▸ REQUIRED ACTION
Retype exactly the lines that run from the start of the data to the line holding "i = Some x.", including both, and only those.

☆ ☆ ☆ ☆ ☆ ☆ ☆

(* ===== verification/ArtNodeFacts.v ===== *)
(** A node of the radix tree represents a finite map from bytes to children.

    [node_ok] is the invariant of the four layouts, [kids] the map.  Every
    operation on nodes is characterised by its effect on the map, so that the
    tree never looks at layouts again. *)

From S2P Require Import Prelude NodeBits VersionedLock ListNode ArtNode.

Local Open Scope Z_scope.

(** * Lists *)

Lemma take_S_insert {A} (l : list A) i x : (i < length l)%nat -> take (S i) (<[i := x]> l) = take i l ++ [x].
Proof.
  revert i. induction l as [|y l IH]; intros [|i] Hi; cbn in *; try lia; [done|]. f_equal. apply IH. lia.
Qed.

Lemma lookup_take_Some' {A} (l : list A) n i x : take n l !! i = Some x <-> (i < n)%nat /\ l !! i = Some x.
Proof. rewrite lookup_take_Some. apply and_comm. Qed.

Lemma elem_of_zip_with_index {A B} (l : list A) (k : list B) a b :
  (a, b) ∈ zip l k <-> exists i, l !! i = Some a /\ k !! i = Some b.
Proof.
  rewrite list_elem_of_lookup. split.
  - intros [i E]. apply lookup_zip_with_Some in E as (x & y & E & ? & ?). injection E as -> ->. by exists i.
  - intros (i & ? & ?). exists i. apply lookup_zip_with_Some. by eexists _, _.
Qed.

Lemma nth_byte i b : (Z.of_nat <$> seq 0 256) !! i = Some b <-> b = Z.of_nat i /\ (i < 256)%nat.
Proof.
  rewrite list_lookup_fmap. destruct (seq 0 256 !! i) as [j|] eqn:Ej.
  - apply lookup_seq in Ej as [-> ?]. cbn. split; [by intros [= <-]|by intros [-> _]].
  - split; [done|]. intros [_ Hi]. by rewrite lookup_seq_lt in Ej.
Qed.

Lemma filter_id {A} (P : A -> Prop) `{!forall x, Decision (P x)} (l : list A) : (forall x, x ∈ l -> P x) -> filter P l = l.
Proof.
  induction l as [|x l IH]; intros Hp; [done|]. rewrite filter_cons_True by (apply Hp; by left).
  f_equal. apply IH. intros y Hy. apply Hp. by right.
Qed.

(** * Bytes and words *)

Definition byte (b : Z) : Prop := 0 <= b < 256.
Definition nonnull (p : Z) : Prop := null p = false.

Lemma nonnull_nonzero p : nonnull p -> p <> 0 /\ getVaddr p = p.
Proof.
  unfold nonnull, null. intros Hp%Z.eqb_neq. unfold getVaddr in *. destruct (Z.land p MASK =? 0) eqn:E; [done|]. done.
Qed.

Lemma nonnull_vaddr p : nonnull p -> getVaddr p = p.
Proof. intros Hp. by apply nonnull_nonzero. Qed.

Lemma flipSign_inj a b : flipSign a = flipSign b -> a = b.
Proof.
  unfold flipSign. intros E. assert (Z.lxor (Z.lxor a 128) 128 = Z.lxor (Z.lxor b 128) 128) as E2 by (by rewrite E).
  by rewrite !Z.lxor_assoc, !Z.lxor_nilpotent, !Z.lxor_0_r in E2.
Qed.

☆ ☆ ☆ ☆ ☆ ☆ ☆

▸ TASK SOLUTION
(* ===== verification/ArtNodeFacts.v ===== *)
(** A node of the radix tree represents a finite map from bytes to children.

    [node_ok] is the invariant of the four layouts, [kids] the map.  Every
    operation on nodes is characterised by its effect on the map, so that the
    tree never looks at layouts again. *)

From S2P Require Import Prelude NodeBits VersionedLock ListNode ArtNode.

Local Open Scope Z_scope.

(** * Lists *)

Lemma take_S_insert {A} (l : list A) i x : (i < length l)%nat -> take (S i) (<[i := x]> l) = take i l ++ [x].
Proof.
  revert i. induction l as [|y l IH]; intros [|i] Hi; cbn in *; try lia; [done|]. f_equal. apply IH. lia.
Qed.

Lemma lookup_take_Some' {A} (l : list A) n i x : take n l !! i = Some x <-> (i < n)%nat /\ l !! i = Some x.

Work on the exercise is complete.